Exposure to extreme heat in pregnancy increases the risk of stillbirth

There is an urgent need for pregnancy-specific guidance during heatwaves, and more research into the impact of heat on stillbirths, say the authors of recent study
A quote card with yellow background from Dr Ana Bonell, Assistant Professor at LSHTM, saying "We urgently need to limit global warming, identify high-risk individuals and develop evidence-based interventions to limit the effects of extreme heat in pregnancy."

Environmental heat exposure is associated with a greater risk of stillbirth in populations around the world, suggests a new expert review of the current evidence.

In total, 19 out of 20 studies included in this review found an association between stillbirth risk and heat. 

According to the research team, led by the London School of Hygiene & Tropical Medicine (LSHTM), this review demonstrates that there is now clear evidence from both tropical and temperate regions on the impact of acute and chronic heat exposure on the risk of stillbirth.

They suggest that more research is needed to understand the complex interplay between confounding risk factors of stillbirths, such as socio-economic status or chronic health conditions, in order to develop and implement interventions against the effects of heat, in the face of climate change.

The findings are published in BJOG: An International Journal of Obstetrics and Gynaecology.

Stillbirths1 occur in high numbers globally, yet they are often overlooked, and actions to reduce them are not included in many national healthcare plans. In addition to cumulative risk factors including access to antenatal care, socioeconomic status, and pregnancy history, environmental factors such as heat can also increase the risk of stillbirth. Although previous reviews of the literature around high temperatures and stillbirth risk exist, there was a lack of evidence at the time they were conducted from lower- and middle-income countries.

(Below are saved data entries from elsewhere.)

(** A file that has lost its last blocks. *)
Lemma shrunk_file_ok x' size :
  file_ok x i -> changed (past_blocks n x size) n x x' -> i_size (disk x' n) = size -> 0 <= size < i_size i ->
  (forall q, 0 <= q < blocks_of x size -> block_id_at x' (disk x' n) q = block_id_at x i q) ->
  (blocks_of x size < blocks_of x (i_size i) -> forall q, blocks_of x size <= q -> block_id_at x' (disk x' n) q = 0) ->
  file_ok x' (disk x' n).
Proof.
  intros [Fs Fd Ft] C Es Hs Bl Bz. pose proof (bs_range x (owned_layout x _ (fo_owned x F))) as Hbs. pose proof (disk_size x n) as Hsz.
  destruct (ch_image _ _ _ _ C) as (m' & Ex & _).
  assert (Ebs : x_block_size x' = x_block_size x) by (rewrite Ex; reflexivity).
  assert (Emb : max_blocks x' = max_blocks x) by (rewrite Ex; reflexivity).
  assert (Ebo : forall s, blocks_of x' s = blocks_of x s) by (intros s; unfold blocks_of; rewrite Ebs; reflexivity).
  assert (Hle : blocks_of x size <= blocks_of x (i_size i)) by (apply Z.div_le_mono; lia).
  split; rewrite Es, ?Emb, ?Ebo, ?Ebs; [lia | |].
  - intros q Hq. rewrite Bl by exact Hq. apply Fd. lia.
  - intros p Hp. destruct (blocks_of_bounds x size ltac:(lia) ltac:(lia)) as (B & _ & Hpq). specialize (Hpq p Hp).
    destruct (Z.eq_dec (blocks_of x size) (blocks_of x (i_size i))) as [E|Hne].
    + rewrite (ch_bytes _ _ _ _ C n p Hn) by (unfold past_blocks; lia). apply Ft. rewrite <- E. exact Hp.
    + unfold file_byte. cbv zeta. rewrite Ebs, Bz by lia. reflexivity.
Qed.

(** Shrinking, by [resize_inode_data]. *)
Lemma truncate_shrink size :
  inode_is_dir i = false -> file_ok x i -> 0 <= size < i_size i ->
  exists r x', (resize_inode_data x i n size ≫= fun '(ok, _, x) => if negb ok then Ret (USER_ERR_FAULT, x) else finish x) = Ret (r, x')
  /\ only_file x n x' /\ file_ok x' (disk x' n) /\ truncate_outcome size r x'.
Proof.
  intros Hd FO Hs. pose proof (bs_range x (owned_layout x _ (fo_owned x F))) as Hbs.
  destruct (resize_shrink_ok n x Hn (fo_owned x F) size Hs ltac:(destruct FO; lia)) as (i1 & x1 & -> & O1 & C & D & Es & Bl & Bz).
  cbn [mbind res_bind negb]. rewrite <- D in Es, Bl, Bz.
  unfold finish. destruct (ext2_sync x1) as [okw x2] eqn:E. exists (if okw then 0 else USER_ERR_FAULT), x2. split; [reflexivity|].
  replace x2 with (synced x1) by (unfold synced; rewrite E; reflexivity).
  replace okw with (sync_fine x1) by (unfold sync_fine; rewrite E; reflexivity).
  split; [exact (synced_only _ F _ _ _ Hd C O1)|].
  split; [apply synced_file_ok; exact (shrunk_file_ok x1 size FO C Es Hs Bl Bz)|].
  apply truncate_done. unfold contents. rewrite <- Es. apply contents_resized; [lia | lia | |lia].
  intros p Hp. apply (ch_bytes _ _ _ _ C n p Hn); [lia|]. intros _ [Hc _].
  assert (p / x_block_size x < blocks_of x size); [|lia]. apply Z.div_lt_upper_bound; [lia|].
  pose proof (proj1 (blocks_of_bounds x size ltac:(lia) ltac:(lia))). lia.
Qed.
End Truncate.

(** C23. Changing the size of a file by its path. On a file system whose inodes
    own their blocks, [ext2_truncate_file] of a regular file ends, and leaves a
    file system of that kind in which every path names what it named and every
    other file has its contents. Either the file's contents are the old ones cut
    off at the new size, or followed by zeros up to it (also where an earlier cut
    had left bytes in its last block), and the result is 0 unless the write-back
    to the disk failed; or the size is too large, or at most one block is free,
    the error is reported, and the contents are the old ones. The file still has
    no holes and nothing past its last block, so that it can be written and
    resized again. *)
Theorem truncate_file_correct x path i n size :
  owned_fs x -> named x path = Some (i, n) -> inode_is_file i = true -> inode_is_dir i = false -> file_ok x i -> 0 <= size ->
  exists r x', ext2_truncate_file x path size = Ret (r, x')
  /\ only_file x n x' /\ file_ok x' (disk x' n) /\ truncate_outcome x n size r x'.
Proof.
  intros F En Hf Hd FO Hs. destruct (named_number x path i n En) as (_ & Hn & ->).
  unfold ext2_truncate_file. rewrite (path_lookup_named x path (fs_ok_sound x F)), En. cbn [mbind res_bind]. rewrite Hf. cbn [negb].
  destruct (Z.le_gt_cases (i_size (disk x n)) size).
  - apply truncate_grow; assumption.
  - apply truncate_shrink; auto.
Qed.

(** ** The sample image *)

(** The slots in use: the inode, the slot and the block. *)
Definition used_slots (x : ext2) : list (Z * Z * Z) :=
  List.filter (fun t => negb (snd t =? 0))
    (flat_map (fun n => let i := disk x n in map (fun s => (n, s, slot x i s)) (seqZ 0 (n_slots x))) (seqZ 1 (sb_inodes_count (x_image x)))).

Lemma used_slots_in x n s : slot_of x n s -> slot x (disk x n) s <> 0 -> In (n, s, slot x (disk x n) s) (used_slots x).
Proof.
  intros [Hn Hs] Hz. unfold used_slots. apply List.filter_In. split.
  - apply in_flat_map. exists n. split; [apply In_seqZ; unfold inode_valid in Hn; lia|].
    apply in_map_iff. exists s. split; [reflexivity | apply In_seqZ; lia].
  - cbn [snd]. destruct (Z.eqb_spec (slot x (disk x n) s) 0); [contradiction | reflexivity].
Qed.

Lemma NoDup_snd_inj {A B} (l : list (A * B)) a a' b :
  List.NoDup (map snd l) -> In (a, b) l -> In (a', b) l -> a = a'.
Proof.
  induction l as [|[c d] l IH]; [intros _ []|]. cbn [map snd]. intros Hn. inversion Hn as [|? ? Hd Hn']; subst.
  intros [[= -> ->] | Hi] [[= ->] | Hi']; auto.
  - destruct Hd. apply in_map_iff. exists (a', b). auto.
  - destruct Hd. apply in_map_iff. exists (a, b). auto.
Qed.

Lemma owned_listed x :
  ext2_ok x -> List.NoDup (map snd (used_slots x)) ->
  Forall (fun t => block_valid x (snd t) /\ block_used x (snd t) = true /\ data_block x (snd t)) (used_slots x) ->
  owned x (disk x).
Proof.
  intros O Nd Fa. rewrite List.Forall_forall in Fa. split.
  - exact O.
  - intros n _. apply disk_wf.
  - intros n s Hs b Hb. exact (Fa _ (used_slots_in x n s Hs Hb)).
  - intros n s n' s' Hs Hs' E Hz. pose proof (used_slots_in x n s Hs Hz) as H1.
    pose proof (used_slots_in x n' s' Hs' ltac:(congruence)) as H2. rewrite <- E in H2.
    pose proof (NoDup_snd_inj _ _ _ _ Nd H1 H2) as H. injection H as -> ->. auto.
Qed.

Lemma sample_ok_fs : owned_fs sample.
Proof.
  assert (E : used_slots sample = [(2, 0, 6); (3, 0, 7)]) by (vm_compute; reflexivity).
  split.
  - apply owned_listed; rewrite ?E.
    + exact sample_ok.
    + repeat constructor; cbn; intuition lia.
    + assert (B : forall b, 6 <= b < 16 -> block_used sample b = true ->
                    block_valid sample b /\ block_used sample b = true /\ data_block sample b).
      { intros b Hb Hu. destruct sample_fields as (_ & E2 & E3 & _). unfold block_valid. rewrite E2, E3.
        split; [lia|]. split; [exact Hu | apply sample_data; lia]. }
      constructor; [|constructor; [|constructor]]; (apply B; [cbn [snd]; lia | vm_compute; reflexivity]).
  - reflexivity.
  - intros n Hn Hd. apply (fs_dirs sample sample_sound n); [apply inode_numbered_valid; auto | exact Hd].
Qed.
(* ===== verification/Ext2Names.v ===== *)
(** * Entries of ext2 directories: what [add_dir_entry] does to them

    The bytes of one block of a directory as the list of its records, the
    insertion of a record into it, and [add_dir_entry] on a whole directory. *)

From S2P Require Import Prelude Klog Pmm Vmm Pages Heap Fs Elf Keyboard Process Scheduler Kernel Syscall PathProofs.
From S2P Require Import Ext2Image Ext2Codec Ext2Layout Ext2Alloc Ext2 Ext2Ops Ext2Sample Ext2Proofs Ext2Dir Ext2Own Ext2Link Ext2Write Ext2Files.

(** ** The records of a block *)

(** The records from [pos] on fill the block up to its last seven bytes. *)
Inductive parses (m : mem) (limit : Z) : Z -> list dir_entry -> Prop :=
  | parses_end pos : limit < pos + 8 -> parses m limit pos []
  | parses_entry pos es :
      pos + 8 <= limit -> 8 + de_name_len m pos <= de_rec_len m pos -> pos + de_rec_len m pos <= limit ->
      parses m limit (pos + de_rec_len m pos) es -> parses m limit pos (entry_at m pos :: es).

Lemma name_len_range m p : 0 <= de_name_len m p < 256.
Proof. exact (load_range 1 m (p + 6)). Qed.

Lemma parse_block_sound fuel : forall m limit pos es, parse_block fuel m limit pos = Some es -> parses m limit pos es.
Proof.
  induction fuel as [|fuel IH]; intros m limit pos es; cbn [parse_block]; destruct (Z.leb_spec (pos + 8) limit);
    try discriminate; try (intros [= <-]; apply parses_end; lia).
  destruct (_ || _) eqn:E; [discriminate|]. b2p.
  destruct (parse_block fuel m limit (pos + de_rec_len m pos)) as [es'|] eqn:Ep; cbn [mbind option_bind]; [|discriminate].
  intros [= <-]. apply parses_entry; auto; lia.
Qed.

Lemma parse_block_complete m limit pos es :
  parses m limit pos es -> forall fuel, limit - pos < 8 * Z.of_nat fuel + 8 -> parse_block fuel m limit pos = Some es.
Proof.
  induction 1 as [pos Hend | pos es Hpos Hlen Hlim _ IH]; intros fuel Hf.
  - destruct fuel; cbn [parse_block]; destruct (Z.leb_spec (pos + 8) limit); lia || reflexivity.
  - pose proof (name_len_range m pos). destruct fuel as [|fuel]; cbn [parse_block]; destruct (Z.leb_spec (pos + 8) limit); try lia.
    destruct (Z.ltb_spec (de_rec_len m pos) (8 + de_name_len m pos)); [lia|].
    destruct (Z.ltb_spec limit (pos + de_rec_len m pos)); [lia|]. cbn [orb]. rewrite IH by lia. reflexivity.
Qed.
Lemma scan_find_ok : forall fuel pos es prev,
  parses' m (base + pos) es -> limit - pos < 8 * Z.of_nat fuel + 8 ->
  (lookup_name es name = None /\ exists prev', scan_entries fuel m base limit pos find_body prev = Some (Cont prev'))
  \/ exists p previous a b, scan_entries fuel m base limit pos find_body prev = Some (Break (Some (p, previous)))
     /\ es = a ++ entry_at m p :: b /\ de_inode m p <> 0 /\ en_name (entry_at m p) = name /\ lookup_name a name = None
     /\ 8 + de_name_len m p <= de_rec_len m p /\ p + de_rec_len m p <= base + limit /\ parses' m (p + de_rec_len m p) b
     /\ before pos p a /\ last_used pos p prev a previous.
Proof.
  induction fuel as [|fuel IH]; intros pos es prev Hp Hf; cbn [scan_entries]; destruct (Z.leb_spec (pos + 8) limit) as [Hpos|];
    [lia | left; inversion Hp; [eauto | lia] | | left; inversion Hp; [eauto | lia]].
  inversion Hp as [q Hend Eq Ees|q es0 H8 Hlen Hlim Hrest Eq Ees]; [lia|]. subst q es. pose proof (name_len_range m (base + pos)) as Hnl.
  destruct (Z.ltb_spec (de_rec_len m (base + pos)) 8); [lia|]. destruct (Z.ltb_spec limit (pos + de_rec_len m (base + pos))); [lia|]. cbn [orb].
  unfold find_body at 1 3. rewrite names_equal_entry.
  destruct (negb (de_inode m (base + pos) =? 0) && bool_decide (en_name (entry_at m (base + pos)) = name)) eqn:Ef.
  - right. apply andb_true_iff in Ef as [Hu Hn]. apply bool_decide_eq_true in Hn. b2p. exists (base + pos), prev, [], es0.
    split; [reflexivity|]. split; [reflexivity|]. split; [exact Hu|]. split; [exact Hn|]. split; [reflexivity|]. split; [exact Hlen|].
    split; [exact Hlim|]. split; [exact Hrest|]. split; [apply before_nil | apply last_none; constructor].
  - rewrite <- Z.add_assoc in Hrest. set (prev' := if negb (de_inode m (base + pos) =? 0) then Some (base + pos) else prev).
    assert (Hl : forall l, lookup_name (entry_at m (base + pos) :: l) name = lookup_name l name).
    { intros l. unfold lookup_name. cbn [List.find]. change (en_inode (entry_at m (base + pos))) with (de_inode m (base + pos)). rewrite Ef. reflexivity. }
    destruct (IH (pos + de_rec_len m (base + pos)) es0 prev' Hrest ltac:(lia)) as [[En E] | (p & previous & a & b & E & -> & H1 & H2 & H3 & H4 & H5 & H6 & H7 & H8')];
      [left; split; [rewrite Hl; exact En | exact E]|].
    right. exists p, previous, (entry_at m (base + pos) :: a), b. split; [exact E|]. split; [reflexivity|]. split; [exact H1|]. split; [exact H2|].
    split; [rewrite Hl; exact H3|]. split; [exact H4|]. split; [exact H5|]. split; [exact H6|].
    split; [apply before_cons; auto|]. destruct H7 as (Hle & Hnil & _). destruct H8' as [Hun | q a1 a2 -> Hun Hq Hbq Hl8 Hqp Hadj].
    + unfold prev'. destruct (Z.eqb_spec (de_inode m (base + pos)) 0) as [Hz|Hz]; cbn [negb].
      * apply last_none. constructor; assumption.
      * apply (last_some _ _ _ _ (base + pos) [] a); auto; [apply before_nil | lia | intros ->; specialize (Hnil eq_refl); lia].
    + apply (last_some _ _ _ _ q (entry_at m (base + pos) :: a1) a2); auto. apply before_cons; auto.
Qed.
End Find.

(** The image after the entry at [p] is taken out. *)
Definition remove_at (m : mem) (p : Z) (previous : option Z) : mem :=
  match previous with
  | Some q => store16 m (q + 4) (de_rec_len m q + de_rec_len m p)
  | None => store32 m p 0
  end.

Section Removal.
Context (name : list Z) (m : mem) (base limit : Z) (Hlim : 0 <= limit <= 4096).
Context (p : Z) (previous : option Z) (a b : list dir_entry).
Context (Hu : de_inode m p <> 0) (Hn : en_name (entry_at m p) = name) (Ha : lookup_name a name = None).
Context (Hlen : 8 + de_name_len m p <= de_rec_len m p) (Hend : p + de_rec_len m p <= base + limit).
Context (Hb : parses m (base + limit) (p + de_rec_len m p) b) (Hbef : before m base limit 0 p a).
Context (Hlast : last_used m base limit 0 p None a previous).

Lemma remove_at_out y : ~ (base <= y < base + limit) -> remove_at m p previous y = m y.
Proof.
  intros Hy. pose proof (name_len_range m p). destruct Hbef as (Hp & _). unfold remove_at.
  destruct Hlast as [_ | q a1 a2 _ _ _ (Hq & _) Hl Hqp _]; [rewrite store_out by lia; reflexivity|].
  pose proof (name_len_range m q). rewrite store_out by lia. reflexivity.
Qed.

(** The first entry in use of its block is marked unused. *)
Lemma remove_first : parses (store32 m p 0) (base + limit) (base + 0) (a ++ entry_at (store32 m p 0) p :: b) /\ en_inode (entry_at (store32 m p 0) p) = 0.
Proof.
  pose proof (name_len_range m p) as Hnl. set (m' := store32 m p 0).
  assert (Out : forall y, ~ (p <= y < p + 4) -> m' y = m y) by (intros y Hy; unfold m'; rewrite store_out by lia; reflexivity).
  assert (Er : de_rec_len m' p = de_rec_len m p) by (apply load_ext; intros y Hy; rewrite Out by lia; reflexivity).
  assert (Enl : de_name_len m' p = de_name_len m p) by (apply load_ext; intros y Hy; rewrite Out by lia; reflexivity).
  split.
  - destruct Hbef as (_ & _ & Pre). apply Pre; [intros y Hy; rewrite Out by lia; reflexivity|].
    apply parses_entry; rewrite ?Er, ?Enl; try lia. apply (parses_ext m); [exact Hb|]. intros y Hy. rewrite Out by lia. reflexivity.
  - cbn [entry_at en_inode]. unfold de_inode, m'. rewrite load_store_eq. reflexivity.
Qed.
(** C7. Refinement of a file tree. From an image whose tree is sound, the code of
    any sequence of writes, truncations, creations of files and directories, and
    removals of them that meets [ops_ok] ends, with a sound tree, and the images
    form a history of the specification ([op_result]). Each operation is refused
    when it has no effect on the tree; or it has done to the tree what the
    specification says, and reports an error exactly when the write-back of the
    image fails; or there was no room, for a reason that [no_room] gives and
    never for a removal, and the tree is the same but for the part of a file
    that a write was about. Whatever path is read from the last image gives the
    bytes that its tree has for it. [ops_ok] asks for arguments of their widths,
    that a file or an empty directory that a path removes has no other name,
    lies in a directory with packed records and is not the root, and that
    nothing follows a directory that could not be made: in these cases the code
    damages the directory, frees what other names still use, or leaves an inode
    that is free with a block to its name. *)
Theorem ext2_refines_tree x ops :
  tree_ok x -> ops_ok x ops ->
  exists rs x', run_ops x ops = Ret (rs, x') /\ tree_ok x' /\ history x ops rs x'
  /\ forall path len offset, 0 <= len -> 0 <= offset ->
       forall n c, file_at (tree x') path = Some (n, c) -> ext2_read_file x' path len offset = Ret (read_slice c len offset).
Proof.
  intros T. revert x T. induction ops as [|op ops IH]; intros x T Hok; cbn [run_ops].
  - exists [], x. split; [reflexivity|]. split; [exact T|]. split; [apply history_nil|]. intros path len offset Hl Ho n c Hf.
    destruct (file_at_some x path n c T Hf) as (_ & _ & _ & _ & _ & _ & Hp & Ht). exact (tree_read x path n c len offset T Ho Hl Hp Ht).
  - destruct Hok as [Ho Hnext]. destruct (op_step x T op Ho) as (r & x1 & E & Hres & Hok1). destruct (Hnext r x1 E) as [Hops Hdir].
    destruct Hok1 as [T1 | (path & -> & Hr)]; [|destruct (Hdir path eq_refl Hr)].
    destruct (IH x1 T1 Hops) as (rs & x' & E' & T' & H' & Hread). rewrite E. cbn [mbind res_bind]. rewrite E'. cbn [mbind res_bind].
    exists (r :: rs), x'. split; [reflexivity|]. split; [exact T'|]. split; [exact (history_cons _ _ _ _ _ _ _ Hres H') | exact Hread].
Qed.

(** Writes, truncations and creations of files need nothing of the image. *)
Definition edit_ok (op : fs_op) : Prop :=
  match op with
  | OpWrite _ bytes offset => Forall is_byte bytes /\ 0 <= offset /\ Z.of_nat (length bytes) < 9223372036854775808
  | OpTruncate _ size => 0 <= size
  | OpCreate path => Forall is_byte path
  | _ => False
  end.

In this article, authors reviewed 20 studies examining the association between heat exposure and stillbirth in countries around the world, including some more recent studies from Africa and Asia. They found that 19 of these studies demonstrated an association between stillbirth risk and both long-term and short-term heat exposure. Though there is variation in methods and measurements used, the review indicates that populations are at an increased risk of stillbirth when they are exposed to temperatures above 90% of the normal temperature range for that location.

During pregnancy, changes occur in the body that affect its ability to regulate temperature, and potentially increase the risk of an overall increase in body temperature. The challenge to maintain a steady temperature is just one of many factors that could cause stillbirth during exposure to heat. Despite the known physiological and environmental risk factors causing stillbirths, an estimated 30% of cases have no clear cause. This review highlights that detailed studies of the heat-health effects on pregnancy in humans are lacking, and it is likely that there are many interacting factors involved, both biological and environmental.

The current public health action to protect against heat exposure is also reviewed by the authors, and while there is no pregnancy-specific guidance on reducing the impacts of heat on stillbirths, methods to reduce the heat health risk in pregnancy more generally are evaluated, as these actions could help to avoid all adverse birth outcomes. Pregnant women are included as vulnerable members of society in international and national guidance on prevention and treatment of heat stress, however this study calls for an increased awareness of heat risks among healthcare workers and clinicians. Authors suggest that pregnant women experiencing additional risk factors such as socio-economic constraints that limit heat avoidance, or those with chronic health conditions, should receive specific advice or referral to high-risk clinics.

In addition to improving targeted guidance, this article highlights key gaps in the evidence base that maternal health communities must focus their research efforts on, particularly in areas most at risk of extreme heat exposure. The authors stress three main priorities: to reduce extreme heat exposure and the health impacts of climate change by accelerating action to limit global warming; to increase access to sustainable cooling solutions; and to consider the complex social, economic and spatial inequalities affecting those at risk from stillbirth when developing education and intervention strategies.

Dr Ana Bonell, Assistant Professor in climate change, maternal health and occupational heat stress at The MRC Unit the Gambia, LSHTM, and lead author of this study, said “Stillbirths remain a terrible tragedy for families, communities and society. Unfortunately progress in maternal health and birth outcomes are increasingly threatened by the impacts of climate change. We urgently need to limit global warming, identify high-risk individuals and develop evidence-based interventions to limit the effects of extreme heat in pregnancy.”


Bonell, A., Part, C., Okomo, U. et al. An expert review of environmental heat exposure and stillbirth in the face of climate change: Clinical implications and priority issuesBJOG: An International Journal of Obstetrics and Gynaecology. 2023; 00: 1–9. DOI: 10.1111/1471-0528.17622

1 The World Health Organization defines stillbirth as fetal death after 28 weeks gestation but before or during birth.